(* ===== verification/Policy.v ===== *)
(** * Resume policy

    [recovery/policy.py]: what a resumed run may do about attempts whose effect is unknown.  The
    engine turns the recovery plan, the policy material of the run's bundle, the choices of the
    invocation and the persisted schedule into one plan, without I/O: the work that may run, the
    work that is held back, the observations and redeliveries to make and the decisions to append.
    Tuples of exact types are typed lists; the factory of fresh attempt identifiers is a parameter
    that answers its [n]-th call with a value or an exception, and the journal adapter's answer is
    an argument of [apply_policy]. *)

From S2P Require Import Prelude Sha256 Text Identifiers Domain Clocks Queue Commands Json Verdicts Recovery.

Local Open Scope Z_scope.

Definition MAX_POLICY_ITEMS : Z := MAX_SCHEDULE_ITEMS.
Definition MAX_EVIDENCE_REFERENCES : Z := 1000.
Definition MAX_REASON_BYTES : Z := 4096.
Definition MAX_TIE_KEY_BYTES : Z := 200.
Definition MAX_CONDITION_BYTES : Z := 1048576.

Inductive AmbiguityPolicy := Policy_STOP | Policy_OBSERVE | Policy_REDELIVER | Policy_OPERATOR_DECISION.
#[global] Instance AmbiguityPolicy_eq_dec : EqDecision AmbiguityPolicy.
Proof. solve_decision. Defined.
Definition AmbiguityPolicy_value (p : AmbiguityPolicy) : str :=
  match p with
  | Policy_STOP => u "stop"
  | Policy_OBSERVE => u "observe"
  | Policy_REDELIVER => u "redeliver"
  | Policy_OPERATOR_DECISION => u "operator_decision"
  end.

Inductive ResumeDisposition := Resume_CONTINUE | Resume_AWAIT_OBSERVATION | Resume_STOP_AMBIGUOUS | Resume_CANCELLED.
#[global] Instance ResumeDisposition_eq_dec : EqDecision ResumeDisposition.
Proof. solve_decision. Defined.

Inductive OperatorVerdict := Operator_PROCESSED | Operator_NOT_PROCESSED | Operator_STILL_UNKNOWN.
#[global] Instance OperatorVerdict_eq_dec : EqDecision OperatorVerdict.
Proof. solve_decision. Defined.

Inductive RecoveryDecisionKind :=
  | Decision_STOPPED_AMBIGUOUS
  | Decision_OBSERVATION_REQUESTED
  | Decision_REDELIVERY_CREATED
  | Decision_OPERATOR_PROCESSED
  | Decision_OPERATOR_NOT_PROCESSED
  | Decision_OPERATOR_STILL_UNKNOWN.
#[global] Instance RecoveryDecisionKind_eq_dec : EqDecision RecoveryDecisionKind.
Proof. solve_decision. Defined.

(** ** Field checks *)

Definition _token (value : str) (maximum : Z) : result str :=
  raise_if negb (is_token value maximum) with ValueError ;; Ok value.

Definition _bounded_text (value : str) (maximum : Z) : result str :=
  raise_if bool_decide (value = []) with ValueError ;;
  raise_if existsb is_control value with ValueError ;;
  let! encoded := utf8_encode value in
  raise_if (maximum <? zlen encoded) with ValueError ;;
  Ok value.

Definition _unique_values {A} `{EqDecision A} (items : list A) : result unit :=
  raise_if negb (bool_decide (NoDup items)) with ValueError ;; Ok tt.

Definition validate_sha256_digest (value : str) : result str :=
  raise_if negb (is_sha256_digest value) with ValueError ;; Ok value.

(** ** Inputs *)

Record RecoveryEvidenceReference := { ref_evidence_kind : str; ref_evidence_id : str }.
#[global] Instance RecoveryEvidenceReference_eq_dec : EqDecision RecoveryEvidenceReference.
Proof. solve_decision. Defined.
Definition validate_evidence_reference (r : RecoveryEvidenceReference) : result RecoveryEvidenceReference :=
  let! _ := _lower_identifier (ref_evidence_kind r) 64 in
  let! _ := _token (ref_evidence_id r) 96 in
  Ok r.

========

▶ **TASK TO CARRY OUT**
Using the entries above, repeat only the lines from the one containing "Local Open Scope Z_scope." through the one containing "#[global] Instance RecoveryDecisionKind_eq_dec", end lines included.

▶ **ANSWER SPACE**
Local Open Scope Z_scope.

Definition MAX_POLICY_ITEMS : Z := MAX_SCHEDULE_ITEMS.
Definition MAX_EVIDENCE_REFERENCES : Z := 1000.
Definition MAX_REASON_BYTES : Z := 4096.
Definition MAX_TIE_KEY_BYTES : Z := 200.
Definition MAX_CONDITION_BYTES : Z := 1048576.

Inductive AmbiguityPolicy := Policy_STOP | Policy_OBSERVE | Policy_REDELIVER | Policy_OPERATOR_DECISION.
#[global] Instance AmbiguityPolicy_eq_dec : EqDecision AmbiguityPolicy.
Proof. solve_decision. Defined.
Definition AmbiguityPolicy_value (p : AmbiguityPolicy) : str :=
  match p with
  | Policy_STOP => u "stop"
  | Policy_OBSERVE => u "observe"
  | Policy_REDELIVER => u "redeliver"
  | Policy_OPERATOR_DECISION => u "operator_decision"
  end.

Inductive ResumeDisposition := Resume_CONTINUE | Resume_AWAIT_OBSERVATION | Resume_STOP_AMBIGUOUS | Resume_CANCELLED.
#[global] Instance ResumeDisposition_eq_dec : EqDecision ResumeDisposition.
Proof. solve_decision. Defined.

Inductive OperatorVerdict := Operator_PROCESSED | Operator_NOT_PROCESSED | Operator_STILL_UNKNOWN.
#[global] Instance OperatorVerdict_eq_dec : EqDecision OperatorVerdict.
Proof. solve_decision. Defined.

Inductive RecoveryDecisionKind :=
  | Decision_STOPPED_AMBIGUOUS
  | Decision_OBSERVATION_REQUESTED
  | Decision_REDELIVERY_CREATED
  | Decision_OPERATOR_PROCESSED
  | Decision_OPERATOR_NOT_PROCESSED
  | Decision_OPERATOR_STILL_UNKNOWN.
#[global] Instance RecoveryDecisionKind_eq_dec : EqDecision RecoveryDecisionKind.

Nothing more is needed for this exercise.